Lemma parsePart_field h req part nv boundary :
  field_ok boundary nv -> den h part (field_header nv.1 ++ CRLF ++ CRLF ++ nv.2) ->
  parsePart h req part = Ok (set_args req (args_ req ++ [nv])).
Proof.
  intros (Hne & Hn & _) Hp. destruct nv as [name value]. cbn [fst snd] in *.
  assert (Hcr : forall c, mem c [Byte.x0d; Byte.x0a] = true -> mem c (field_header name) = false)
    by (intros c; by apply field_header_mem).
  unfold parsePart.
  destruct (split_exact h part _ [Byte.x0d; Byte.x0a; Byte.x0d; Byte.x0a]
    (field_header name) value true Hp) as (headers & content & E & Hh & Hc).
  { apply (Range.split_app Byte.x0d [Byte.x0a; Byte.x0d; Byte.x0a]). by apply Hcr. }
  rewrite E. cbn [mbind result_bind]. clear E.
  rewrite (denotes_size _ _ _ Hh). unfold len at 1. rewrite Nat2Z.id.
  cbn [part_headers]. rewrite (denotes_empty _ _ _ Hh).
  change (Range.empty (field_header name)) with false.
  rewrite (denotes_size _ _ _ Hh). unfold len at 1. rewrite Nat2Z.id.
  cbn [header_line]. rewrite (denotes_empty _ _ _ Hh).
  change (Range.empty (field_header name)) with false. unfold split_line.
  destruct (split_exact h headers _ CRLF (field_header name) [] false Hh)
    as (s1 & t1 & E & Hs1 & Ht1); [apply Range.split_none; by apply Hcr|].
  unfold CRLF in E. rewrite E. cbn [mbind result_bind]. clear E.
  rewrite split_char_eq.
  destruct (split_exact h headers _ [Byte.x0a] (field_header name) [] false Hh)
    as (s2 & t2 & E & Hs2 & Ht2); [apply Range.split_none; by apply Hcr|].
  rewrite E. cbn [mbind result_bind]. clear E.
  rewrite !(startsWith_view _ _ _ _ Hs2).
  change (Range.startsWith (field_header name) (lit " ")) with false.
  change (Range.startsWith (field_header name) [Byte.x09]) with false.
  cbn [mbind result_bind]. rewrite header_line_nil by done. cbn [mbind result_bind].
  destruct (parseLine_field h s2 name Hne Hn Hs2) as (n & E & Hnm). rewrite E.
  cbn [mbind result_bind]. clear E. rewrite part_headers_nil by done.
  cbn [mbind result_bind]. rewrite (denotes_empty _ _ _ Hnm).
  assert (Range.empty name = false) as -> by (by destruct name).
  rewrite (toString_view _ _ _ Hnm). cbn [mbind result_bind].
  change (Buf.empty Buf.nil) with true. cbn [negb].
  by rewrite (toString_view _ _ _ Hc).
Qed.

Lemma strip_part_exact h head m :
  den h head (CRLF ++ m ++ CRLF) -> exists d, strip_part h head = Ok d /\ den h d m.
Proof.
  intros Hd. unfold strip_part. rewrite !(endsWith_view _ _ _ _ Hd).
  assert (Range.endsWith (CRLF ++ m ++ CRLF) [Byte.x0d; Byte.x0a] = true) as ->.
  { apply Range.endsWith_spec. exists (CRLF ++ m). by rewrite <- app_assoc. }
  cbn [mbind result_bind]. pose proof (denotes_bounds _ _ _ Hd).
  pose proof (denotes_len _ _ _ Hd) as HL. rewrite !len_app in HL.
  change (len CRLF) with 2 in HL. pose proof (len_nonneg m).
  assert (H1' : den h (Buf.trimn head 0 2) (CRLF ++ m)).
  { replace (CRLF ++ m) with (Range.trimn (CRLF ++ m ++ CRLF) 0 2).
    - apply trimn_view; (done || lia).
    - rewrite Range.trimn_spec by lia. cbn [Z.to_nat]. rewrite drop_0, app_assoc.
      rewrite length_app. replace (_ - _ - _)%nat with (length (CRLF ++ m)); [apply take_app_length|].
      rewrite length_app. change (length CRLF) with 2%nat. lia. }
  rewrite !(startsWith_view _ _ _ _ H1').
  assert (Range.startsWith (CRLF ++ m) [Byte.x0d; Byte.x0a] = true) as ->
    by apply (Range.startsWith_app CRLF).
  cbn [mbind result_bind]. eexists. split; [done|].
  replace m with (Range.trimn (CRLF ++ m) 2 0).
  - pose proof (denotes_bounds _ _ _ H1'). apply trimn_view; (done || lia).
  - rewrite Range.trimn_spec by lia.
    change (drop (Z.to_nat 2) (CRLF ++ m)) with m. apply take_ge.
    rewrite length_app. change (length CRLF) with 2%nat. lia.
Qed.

--------

## To do:
All lines in the listing above between the line with "change (Range.startsWith (field_header name) [Byte.x09])" and the line with "rewrite (toString_view _ _ _ Hnm).", inclusive, should be set down exactly, and no line outside that range.

## Answer to the problem:
  change (Range.startsWith (field_header name) [Byte.x09]) with false.
  cbn [mbind result_bind]. rewrite header_line_nil by done. cbn [mbind result_bind].
  destruct (parseLine_field h s2 name Hne Hn Hs2) as (n & E & Hnm). rewrite E.
  cbn [mbind result_bind]. clear E. rewrite part_headers_nil by done.
  cbn [mbind result_bind]. rewrite (denotes_empty _ _ _ Hnm).
  assert (Range.empty name = false) as -> by (by destruct name).
  rewrite (toString_view _ _ _ Hnm). cbn [mbind result_bind].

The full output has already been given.